Neuron activity in monkey vestibular nuclei during vertical vestibular stimulation and eye movements.

To elucidate how information is processed in the vestibuloocular reflex (VOR) pathways subserving vertical eye movements, extracellular single-unit recordings were obtained from the vestibular nuclei of alert monkeys trained to track a visual target with their eyes while undergoing sinusoidal pitch oscillations (0.2-1.0 Hz). Units with activity related to vertical vestibular stimulation and/or eye movements were classified as either vestibular units (n = 53), vestibular plus eye-position units (n = 30), pursuit units (n = 10), or miscellaneous units (n = 5), which had various combinations of head- and eye-movement sensitivities. Vestibular units discharged in relation to head rotation, but not to smooth eye movements. On average, these units fired approximately in phase with head velocity; however, a broad range of phase shifts was observed. The activities of 8% of the vestibular units were related to saccades. Vestibular plus eye-position units fired in relation to head velocity and eye position and, in addition, usually to eye velocity. Their discharge rates increased for eye and head movements in opposite directions. During combined head and eye movements, the modulation in unit activity was not significantly different from the sum of the modulations during each alone.

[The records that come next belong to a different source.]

(** * File Organizer: the organizer core of both variants (v1, v2)

    The development embeds [file_organizer/v1/organizer.py] and
    [file_organizer/v2/organizer.py].  Both modules work on
    [pathlib.Path] values, on the file system below the folders they are
    given, and on three files of their own data directory (the
    configuration, the last-run record and the text log).

    Environment model.
    - Paths follow pathlib's POSIX flavour: an anchor (none, [/] or [//])
      and a list of components; parsing drops empty components and [.],
      and keeps [..] as an ordinary component (pathlib never collapses it).
    - The file system is a finite map from absolute component lists to
      nodes (regular file with its content, or directory).  Symbolic links,
      permissions and the interpretation of [..] by the kernel are outside
      the model.
    - The configuration file, the last-run file and the log live in the
      application data directory; they are separate fields of the world.
      The last-run file, when there is one, holds a record as
      [perform_moves] writes it; a file of that name with other content is
      outside the model.
    - [Path.exists], [is_file] and [is_dir] answer for every path: the
      limits of the operating system on the length of a name or of a path,
      and the [OSError] they make [Path.exists] raise, are outside the
      model.
    - [str.lower] is modelled on ASCII letters; [Path.suffix] and
      [Path.stem] are those of Python 3.9 to 3.13, where a name that ends in
      a dot has no suffix.

    Of the windows, [file_organizer/v1/main.py] and
    [file_organizer/v2/main.py], the development embeds the code that works
    on plans, sources and rules: the loops that fill the preview table and
    read the plan back from it, [add_sources], the planning step of
    [on_file_created], and the rules editor.  Widgets, dialogs, the tray icon
    and the watcher threads are outside the model.  [str.strip] is modelled
    on ASCII white space, and the rules editor is described on configurations
    whose values have the types they have in [DEFAULT_CONFIG]. *)

From Stdlib Require Import Ascii String DecimalString DecimalNat.
From stdpp Require Import gmap strings list sorting.

(** ** Strings *)

Definition lower_char (c : ascii) : ascii :=
  let n := nat_of_ascii c in
  if (65 <=? n) && (n <=? 90) then ascii_of_nat (n + 32) else c.

(** [str.lower()] *)
Fixpoint lower (s : string) : string :=
  match s with
  | EmptyString => EmptyString
  | String c r => String (lower_char c) (lower r)
  end.

(** [f"{n}"] for a non-negative integer *)
Definition decimal (n : nat) : string :=
  NilEmpty.string_of_uint (Nat.to_uint n).

(** [c in s] for a character *)
Fixpoint has_char (c : ascii) (s : string) : bool :=
  match s with
  | EmptyString => false
  | String a r => if Ascii.eqb a c then true else has_char c r
  end.

(** [s.split("/")] *)
Fixpoint split_slash (s : string) : list string :=
  match s with
  | EmptyString => [EmptyString]
  | String c r =>
      if Ascii.eqb c "/" then EmptyString :: split_slash r
      else match split_slash r with
           | h :: t => String c h :: t
           | [] => [String c EmptyString]
           end
  end.

(** ["/".join(l)] *)
Fixpoint join_slash (l : list string) : string :=
  match l with
  | [] => ""
  | [x] => x
  | x :: r => x +:+ "/" +:+ join_slash r
  end.

(** ["\n".join(l)] *)
Fixpoint join_lines (l : list string) : string :=
  match l with
  | [] => ""
  | [x] => x
  | x :: r => x +:+ String "010" (join_lines r)
  end.

(** [name.rfind(".")], returned as the text before the last dot and,
    when there is a dot, the text from that dot on. *)
Fixpoint rsplit_dot (s : string) : string * option string :=
  match s with
  | EmptyString => (EmptyString, None)
  | String c r =>
      match rsplit_dot r with
      | (pre, Some suf) => (String c pre, Some suf)
      | (pre, None) =>
          if Ascii.eqb c "." then (EmptyString, Some (String c r))
          else (String c pre, None)
      end
  end.

(** ** pathlib.PurePosixPath *)

Inductive anchor := Relative | Root | DoubleRoot.

Record Path := MkPath { path_anchor : anchor; path_parts : list string }.

Global Instance anchor_eq_dec : EqDecision anchor.
Proof. solve_decision. Defined.
Global Instance Path_eq_dec : EqDecision Path.
Proof. solve_decision. Defined.

(** [posixpath.splitroot]: exactly two leading slashes are kept apart. *)
Definition parse_anchor (s : string) : anchor :=
  match s with
  | String "/" (String "/" (String "/" _)) => Root
  | String "/" (String "/" _) => DoubleRoot
  | String "/" _ => Root
  | _ => Relative
  end.

(** [Path(s)] *)
Definition path_of_str (s : string) : Path :=
  MkPath (parse_anchor s) (filter (λ x, x ≠ "" ∧ x ≠ ".") (split_slash s)).

Definition anchor_str (a : anchor) : string :=
  match a with Relative => "" | Root => "/" | DoubleRoot => "//" end.

(** [str(p)] *)
Definition path_str (p : Path) : string :=
  match path_anchor p, path_parts p with
  | Relative, [] => "."
  | a, l => anchor_str a +:+ join_slash l
  end.

(** [p.is_absolute()] *)
Definition is_absolute (p : Path) : bool :=
  match path_anchor p with Relative => false | _ => true end.

(** [p / q]: an absolute right operand replaces the left one. *)
Definition joinpath (p q : Path) : Path :=
  if is_absolute q then q
  else MkPath (path_anchor p) (path_parts p ++ path_parts q).

(** [p / s] for a string [s] *)
Definition join_str (p : Path) (s : string) : Path := joinpath p (path_of_str s).

(** [p.name] *)
Definition path_name (p : Path) : string := List.last (path_parts p) "".

(** [p.parent] *)
Definition path_parent (p : Path) : Path :=
  MkPath (path_anchor p) (removelast (path_parts p)).

(** [p.suffix]: the last dot must be neither the first nor the last
    character of the name. *)
Definition path_suffix (p : Path) : string :=
  match rsplit_dot (path_name p) with
  | (pre, Some suf) =>
      if bool_decide (pre ≠ "" ∧ 1 < String.length suf) then suf else ""
  | (_, None) => ""
  end.

(** [p.stem] *)
Definition path_stem (p : Path) : string :=
  match rsplit_dot (path_name p) with
  | (pre, Some suf) =>
      if bool_decide (pre ≠ "" ∧ 1 < String.length suf) then pre
      else path_name p
  | (_, None) => path_name p
  end.

(** ** The file system and the application's own files *)

Inductive node := File (data : string) | Dir.

Global Instance node_eq_dec : EqDecision node.
Proof. solve_decision. Defined.

Inductive exn :=
  | FileNotFoundError (path : string)
  | FileExistsError (path : string)
  | NotADirectoryError (path : string)
  | ShutilError (msg : string)
  | JSONDecodeError
  | TypeError (msg : string).

(** [str(e)], the text the [{e}] of an f-string shows *)
Definition exn_str (e : exn) : string :=
  match e with
  | FileNotFoundError p => "[Errno 2] No such file or directory: '" +:+ p +:+ "'"
  | FileExistsError p => "[Errno 17] File exists: '" +:+ p +:+ "'"
  | NotADirectoryError p => "[Errno 20] Not a directory: '" +:+ p +:+ "'"
  | ShutilError m => m
  | JSONDecodeError => "Expecting value: line 1 column 1 (char 0)"
  | TypeError m => m
  end.

(** JSON values as [json.load] builds them; a dict keeps insertion order. *)
Local Unset Elimination Schemes.
Inductive json :=
  | JNull
  | JBool (b : bool)
  | JNum (n : Z)
  | JStr (s : string)
  | JArr (l : list json)
  | JObj (l : list (string * json)).
Local Set Elimination Schemes.

(** What the configuration file holds: text that [json.load] rejects, or a
    document. *)
Inductive stored := Garbage (text : string) | Doc (j : json).

(** A plan entry: the dict [{src, category, planned_dest}]. *)
Record entry := Entry {
  e_src : string;
  e_category : string;
  e_planned_dest : string
}.

(** A performed move: the dict [{src, dest}]. *)
Record move := Move { mv_src : string; mv_dest : string }.

(** The last-run record: the dict [{timestamp, moves}]. *)
Record run := Run { timestamp : string; moves : list move }.

Global Instance entry_eq_dec : EqDecision entry.
Proof. solve_decision. Defined.
Global Instance move_eq_dec : EqDecision move.
Proof. solve_decision. Defined.
Global Instance run_eq_dec : EqDecision run.
Proof. solve_decision. Defined.

Inductive level := INFO | WARNING | ERROR.

Record world := World {
  cwd : list string;                      (* the process's working directory *)
  home : Path;                            (* [Path.home()] *)
  data_dir : Path;                        (* DATA_DIR *)
  clock : string;                         (* [datetime.now(timezone.utc).isoformat()] *)
  files : gmap (list string) node;
  config_file : option stored;            (* CONFIG_PATH *)
  last_run_file : option run;             (* LAST_RUN_PATH *)
  log_file : list (level * string)        (* LOG_PATH *)
}.

Definition set_files (f : gmap (list string) node) (w : world) : world :=
  World (cwd w) (home w) (data_dir w) (clock w) f (config_file w) (last_run_file w) (log_file w).
Definition set_config_file (c : option stored) (w : world) : world :=
  World (cwd w) (home w) (data_dir w) (clock w) (files w) c (last_run_file w) (log_file w).
Definition set_last_run_file (r : option run) (w : world) : world :=
  World (cwd w) (home w) (data_dir w) (clock w) (files w) (config_file w) r (log_file w).
Definition add_log (l : level) (m : string) (w : world) : world :=
  World (cwd w) (home w) (data_dir w) (clock w) (files w) (config_file w) (last_run_file w)
        (log_file w ++ [(l, m)]).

For saccades, the unit firing rate either decreased to zero or was unaffected. Pursuit units discharged in relation to eye position, eye velocity, or both, but not to head movements alone. For saccades, unit activity usually either paused or was unaffected. The eye-movement-related activities of the vestibular plus eye-position and pursuit units were not significantly different. A quantitative comparison of their firing patterns suggests that vestibular, vestibular plus eye-position, and pursuit neurons in the vestibular nucleus could provide mossy fiber inputs to the flocculus. In addition, the vertical vestibular plus eye-position neurons have discharge patterns similar to those of fibers recorded rostrally in the medial longitudinal fasciculus. Therefore, our data support the view that vertical vestibular plus eye-position neurons are interneurons of the VOR.